→ **Aim of the task**
In the records below, find the lines that include "Lemma" and copy each.

─── Data records

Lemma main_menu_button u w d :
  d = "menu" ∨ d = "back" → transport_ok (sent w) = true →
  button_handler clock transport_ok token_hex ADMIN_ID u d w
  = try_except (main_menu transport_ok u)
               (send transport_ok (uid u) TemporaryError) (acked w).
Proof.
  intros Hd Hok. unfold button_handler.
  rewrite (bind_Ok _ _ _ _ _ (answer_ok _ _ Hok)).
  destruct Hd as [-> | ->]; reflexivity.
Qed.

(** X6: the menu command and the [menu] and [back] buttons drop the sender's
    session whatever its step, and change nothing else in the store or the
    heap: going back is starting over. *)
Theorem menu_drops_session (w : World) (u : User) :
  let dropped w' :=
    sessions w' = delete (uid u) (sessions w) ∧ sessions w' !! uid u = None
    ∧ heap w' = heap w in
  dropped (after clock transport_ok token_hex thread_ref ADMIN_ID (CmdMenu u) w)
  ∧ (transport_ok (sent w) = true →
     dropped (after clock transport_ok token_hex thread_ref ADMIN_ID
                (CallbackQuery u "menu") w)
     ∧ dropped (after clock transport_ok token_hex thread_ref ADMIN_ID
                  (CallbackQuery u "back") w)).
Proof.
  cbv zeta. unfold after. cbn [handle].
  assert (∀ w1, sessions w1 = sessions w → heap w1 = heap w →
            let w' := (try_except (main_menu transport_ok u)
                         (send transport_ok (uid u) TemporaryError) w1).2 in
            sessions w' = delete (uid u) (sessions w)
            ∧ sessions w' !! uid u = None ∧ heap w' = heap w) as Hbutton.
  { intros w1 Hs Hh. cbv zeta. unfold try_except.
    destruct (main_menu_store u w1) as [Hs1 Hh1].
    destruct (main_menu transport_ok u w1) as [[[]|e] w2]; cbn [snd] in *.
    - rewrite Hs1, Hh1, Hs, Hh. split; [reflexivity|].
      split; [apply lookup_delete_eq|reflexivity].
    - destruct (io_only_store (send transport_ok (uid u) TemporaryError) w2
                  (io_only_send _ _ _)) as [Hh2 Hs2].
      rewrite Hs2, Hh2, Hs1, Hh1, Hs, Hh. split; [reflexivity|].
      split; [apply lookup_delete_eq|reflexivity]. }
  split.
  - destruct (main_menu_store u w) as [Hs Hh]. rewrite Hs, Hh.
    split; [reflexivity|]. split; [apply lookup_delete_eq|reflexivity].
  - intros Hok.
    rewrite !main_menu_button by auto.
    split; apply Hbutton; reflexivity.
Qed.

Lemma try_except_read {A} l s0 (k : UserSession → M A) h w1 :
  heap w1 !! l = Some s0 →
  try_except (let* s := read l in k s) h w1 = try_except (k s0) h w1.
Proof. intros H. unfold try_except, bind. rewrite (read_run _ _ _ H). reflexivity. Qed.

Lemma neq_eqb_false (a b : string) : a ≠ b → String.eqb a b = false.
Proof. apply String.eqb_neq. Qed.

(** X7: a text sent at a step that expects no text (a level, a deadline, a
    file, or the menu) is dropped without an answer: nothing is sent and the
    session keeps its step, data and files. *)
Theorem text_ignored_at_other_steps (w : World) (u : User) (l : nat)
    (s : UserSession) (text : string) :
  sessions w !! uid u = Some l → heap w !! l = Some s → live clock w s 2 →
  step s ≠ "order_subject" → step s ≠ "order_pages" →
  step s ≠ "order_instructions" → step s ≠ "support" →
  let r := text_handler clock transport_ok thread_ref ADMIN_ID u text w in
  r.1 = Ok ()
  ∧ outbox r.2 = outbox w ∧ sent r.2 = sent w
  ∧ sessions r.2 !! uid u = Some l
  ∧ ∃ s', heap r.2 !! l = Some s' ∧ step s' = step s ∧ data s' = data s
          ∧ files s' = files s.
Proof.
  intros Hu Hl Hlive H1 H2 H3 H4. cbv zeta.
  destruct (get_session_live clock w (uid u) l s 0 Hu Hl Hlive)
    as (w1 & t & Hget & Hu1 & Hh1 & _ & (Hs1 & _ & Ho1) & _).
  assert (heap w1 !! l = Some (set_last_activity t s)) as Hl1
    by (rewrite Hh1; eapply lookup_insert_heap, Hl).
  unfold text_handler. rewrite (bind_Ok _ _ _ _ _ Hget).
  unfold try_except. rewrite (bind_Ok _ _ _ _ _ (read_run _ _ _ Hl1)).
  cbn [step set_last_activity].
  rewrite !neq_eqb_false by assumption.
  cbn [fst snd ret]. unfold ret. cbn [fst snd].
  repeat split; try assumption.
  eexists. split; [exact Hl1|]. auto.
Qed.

──────
─── Data records

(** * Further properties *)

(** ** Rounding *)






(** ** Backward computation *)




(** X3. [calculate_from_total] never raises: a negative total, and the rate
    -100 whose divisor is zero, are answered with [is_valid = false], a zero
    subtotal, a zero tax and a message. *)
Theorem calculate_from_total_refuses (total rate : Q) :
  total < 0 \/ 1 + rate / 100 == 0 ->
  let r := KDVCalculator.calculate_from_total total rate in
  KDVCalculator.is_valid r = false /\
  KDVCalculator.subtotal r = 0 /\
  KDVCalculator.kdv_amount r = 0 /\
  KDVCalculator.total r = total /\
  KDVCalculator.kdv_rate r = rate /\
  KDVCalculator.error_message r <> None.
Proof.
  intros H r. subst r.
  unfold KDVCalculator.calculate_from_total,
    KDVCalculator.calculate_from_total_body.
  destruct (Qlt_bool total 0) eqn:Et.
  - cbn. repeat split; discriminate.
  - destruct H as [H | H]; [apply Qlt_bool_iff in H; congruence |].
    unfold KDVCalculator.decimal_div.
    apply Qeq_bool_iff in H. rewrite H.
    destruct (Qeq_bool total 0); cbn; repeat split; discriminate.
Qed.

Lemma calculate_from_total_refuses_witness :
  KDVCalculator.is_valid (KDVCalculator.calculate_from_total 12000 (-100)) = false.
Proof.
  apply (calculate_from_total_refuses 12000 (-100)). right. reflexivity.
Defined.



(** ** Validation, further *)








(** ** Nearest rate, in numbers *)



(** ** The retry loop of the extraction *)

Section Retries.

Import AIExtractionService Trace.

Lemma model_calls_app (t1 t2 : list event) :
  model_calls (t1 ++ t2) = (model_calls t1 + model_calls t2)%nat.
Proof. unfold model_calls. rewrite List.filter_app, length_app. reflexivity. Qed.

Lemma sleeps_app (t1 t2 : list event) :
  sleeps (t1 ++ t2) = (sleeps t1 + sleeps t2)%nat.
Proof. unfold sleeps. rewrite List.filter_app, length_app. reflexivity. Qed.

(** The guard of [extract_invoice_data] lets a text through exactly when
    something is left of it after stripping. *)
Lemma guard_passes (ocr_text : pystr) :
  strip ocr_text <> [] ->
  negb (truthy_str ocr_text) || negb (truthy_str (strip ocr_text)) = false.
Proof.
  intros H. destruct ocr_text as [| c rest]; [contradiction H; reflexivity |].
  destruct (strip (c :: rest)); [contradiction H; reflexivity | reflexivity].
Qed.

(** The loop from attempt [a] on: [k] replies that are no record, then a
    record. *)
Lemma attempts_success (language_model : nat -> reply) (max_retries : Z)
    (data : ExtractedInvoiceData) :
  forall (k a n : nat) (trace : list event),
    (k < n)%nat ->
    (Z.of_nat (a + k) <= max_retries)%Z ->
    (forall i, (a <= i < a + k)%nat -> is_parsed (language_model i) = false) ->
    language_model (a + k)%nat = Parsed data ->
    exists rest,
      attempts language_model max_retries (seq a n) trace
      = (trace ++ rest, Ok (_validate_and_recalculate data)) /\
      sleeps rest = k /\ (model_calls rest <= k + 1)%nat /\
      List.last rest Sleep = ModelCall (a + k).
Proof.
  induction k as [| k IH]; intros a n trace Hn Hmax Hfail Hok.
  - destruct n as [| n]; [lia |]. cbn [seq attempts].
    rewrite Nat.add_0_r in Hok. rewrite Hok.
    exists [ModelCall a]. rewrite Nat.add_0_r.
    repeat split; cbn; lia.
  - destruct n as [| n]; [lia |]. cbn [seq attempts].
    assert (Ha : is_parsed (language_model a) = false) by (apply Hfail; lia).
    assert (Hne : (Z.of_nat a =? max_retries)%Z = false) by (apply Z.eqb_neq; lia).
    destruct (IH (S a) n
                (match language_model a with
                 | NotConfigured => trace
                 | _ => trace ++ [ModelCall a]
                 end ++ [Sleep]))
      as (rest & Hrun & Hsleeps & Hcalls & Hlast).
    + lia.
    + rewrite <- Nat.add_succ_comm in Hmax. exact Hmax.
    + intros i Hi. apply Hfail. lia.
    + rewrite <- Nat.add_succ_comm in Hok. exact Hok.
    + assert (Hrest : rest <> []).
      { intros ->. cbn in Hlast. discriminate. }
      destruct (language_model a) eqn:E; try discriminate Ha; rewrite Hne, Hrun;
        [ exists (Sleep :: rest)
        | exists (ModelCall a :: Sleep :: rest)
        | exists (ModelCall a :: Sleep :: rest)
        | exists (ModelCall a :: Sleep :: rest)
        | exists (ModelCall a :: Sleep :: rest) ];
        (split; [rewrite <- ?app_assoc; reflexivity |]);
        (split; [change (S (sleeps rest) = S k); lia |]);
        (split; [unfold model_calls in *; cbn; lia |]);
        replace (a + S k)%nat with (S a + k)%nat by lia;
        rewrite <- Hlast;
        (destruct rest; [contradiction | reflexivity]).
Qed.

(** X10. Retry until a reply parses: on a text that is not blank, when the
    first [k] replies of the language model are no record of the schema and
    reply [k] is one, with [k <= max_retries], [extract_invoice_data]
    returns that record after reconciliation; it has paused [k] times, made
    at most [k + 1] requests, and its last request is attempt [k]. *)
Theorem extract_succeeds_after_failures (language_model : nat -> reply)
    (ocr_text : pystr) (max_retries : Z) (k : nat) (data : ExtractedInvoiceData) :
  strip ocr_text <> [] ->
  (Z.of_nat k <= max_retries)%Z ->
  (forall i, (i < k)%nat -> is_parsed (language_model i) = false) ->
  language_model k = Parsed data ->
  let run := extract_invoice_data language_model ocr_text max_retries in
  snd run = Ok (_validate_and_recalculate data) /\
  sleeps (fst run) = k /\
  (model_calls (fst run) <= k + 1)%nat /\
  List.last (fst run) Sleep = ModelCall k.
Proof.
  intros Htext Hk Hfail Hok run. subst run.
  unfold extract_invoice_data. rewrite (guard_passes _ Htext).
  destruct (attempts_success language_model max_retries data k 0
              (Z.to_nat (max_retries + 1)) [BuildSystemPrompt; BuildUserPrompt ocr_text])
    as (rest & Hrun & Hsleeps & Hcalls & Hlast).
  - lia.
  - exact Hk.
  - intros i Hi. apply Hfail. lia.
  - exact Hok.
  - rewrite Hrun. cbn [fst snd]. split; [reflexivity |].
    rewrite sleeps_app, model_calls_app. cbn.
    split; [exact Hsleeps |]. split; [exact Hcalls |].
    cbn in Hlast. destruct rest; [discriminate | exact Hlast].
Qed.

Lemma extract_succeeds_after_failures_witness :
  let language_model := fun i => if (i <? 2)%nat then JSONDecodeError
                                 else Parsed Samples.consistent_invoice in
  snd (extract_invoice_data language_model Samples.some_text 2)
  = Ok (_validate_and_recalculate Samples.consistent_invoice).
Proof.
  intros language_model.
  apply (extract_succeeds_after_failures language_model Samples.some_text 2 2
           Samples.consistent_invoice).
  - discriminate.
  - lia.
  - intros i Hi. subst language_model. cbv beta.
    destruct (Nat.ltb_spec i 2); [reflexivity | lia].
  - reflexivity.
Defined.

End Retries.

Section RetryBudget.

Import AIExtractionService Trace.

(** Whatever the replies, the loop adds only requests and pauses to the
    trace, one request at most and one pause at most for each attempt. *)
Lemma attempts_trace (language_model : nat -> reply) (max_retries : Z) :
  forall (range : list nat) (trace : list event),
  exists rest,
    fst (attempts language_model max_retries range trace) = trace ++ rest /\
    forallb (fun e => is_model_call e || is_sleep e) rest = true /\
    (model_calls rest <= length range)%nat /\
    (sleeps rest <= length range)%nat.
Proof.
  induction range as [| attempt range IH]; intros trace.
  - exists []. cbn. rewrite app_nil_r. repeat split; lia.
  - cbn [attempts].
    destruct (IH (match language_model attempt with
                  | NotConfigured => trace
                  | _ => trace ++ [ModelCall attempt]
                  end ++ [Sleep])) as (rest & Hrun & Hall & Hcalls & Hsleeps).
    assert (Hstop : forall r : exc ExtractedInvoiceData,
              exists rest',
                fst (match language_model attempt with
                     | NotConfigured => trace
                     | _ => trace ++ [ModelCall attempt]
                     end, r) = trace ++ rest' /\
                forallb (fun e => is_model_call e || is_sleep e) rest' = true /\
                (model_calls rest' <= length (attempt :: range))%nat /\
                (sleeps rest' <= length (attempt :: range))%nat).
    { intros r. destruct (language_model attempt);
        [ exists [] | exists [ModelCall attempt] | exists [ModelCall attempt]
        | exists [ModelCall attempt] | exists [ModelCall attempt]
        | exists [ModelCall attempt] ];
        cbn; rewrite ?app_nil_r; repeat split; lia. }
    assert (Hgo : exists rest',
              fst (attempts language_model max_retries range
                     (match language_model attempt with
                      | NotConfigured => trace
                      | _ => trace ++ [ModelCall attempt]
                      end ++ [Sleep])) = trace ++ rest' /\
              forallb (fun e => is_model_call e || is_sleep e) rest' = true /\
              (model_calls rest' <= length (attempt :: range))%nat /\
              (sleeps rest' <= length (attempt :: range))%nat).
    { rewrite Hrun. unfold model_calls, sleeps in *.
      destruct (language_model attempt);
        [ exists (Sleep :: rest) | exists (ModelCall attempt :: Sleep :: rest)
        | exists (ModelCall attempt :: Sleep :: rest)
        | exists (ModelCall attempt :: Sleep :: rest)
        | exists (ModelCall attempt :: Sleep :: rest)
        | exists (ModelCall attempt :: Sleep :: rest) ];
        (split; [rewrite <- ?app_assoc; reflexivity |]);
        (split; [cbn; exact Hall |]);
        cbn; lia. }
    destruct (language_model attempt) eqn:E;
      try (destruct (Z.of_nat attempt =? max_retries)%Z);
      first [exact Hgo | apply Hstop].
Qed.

──────

→ **Answer for this exercise**
Lemma main_menu_button u w d :
Lemma try_except_read {A} l s0 (k : UserSession → M A) h w1 :
Lemma neq_eqb_false (a b : string) : a ≠ b → String.eqb a b = false.
Lemma calculate_from_total_refuses_witness :
Lemma model_calls_app (t1 t2 : list event) :
Lemma sleeps_app (t1 t2 : list event) :
Lemma guard_passes (ocr_text : pystr) :
Lemma attempts_success (language_model : nat -> reply) (max_retries : Z)
Lemma extract_succeeds_after_failures_witness :
Lemma attempts_trace (language_model : nat -> reply) (max_retries : Z) :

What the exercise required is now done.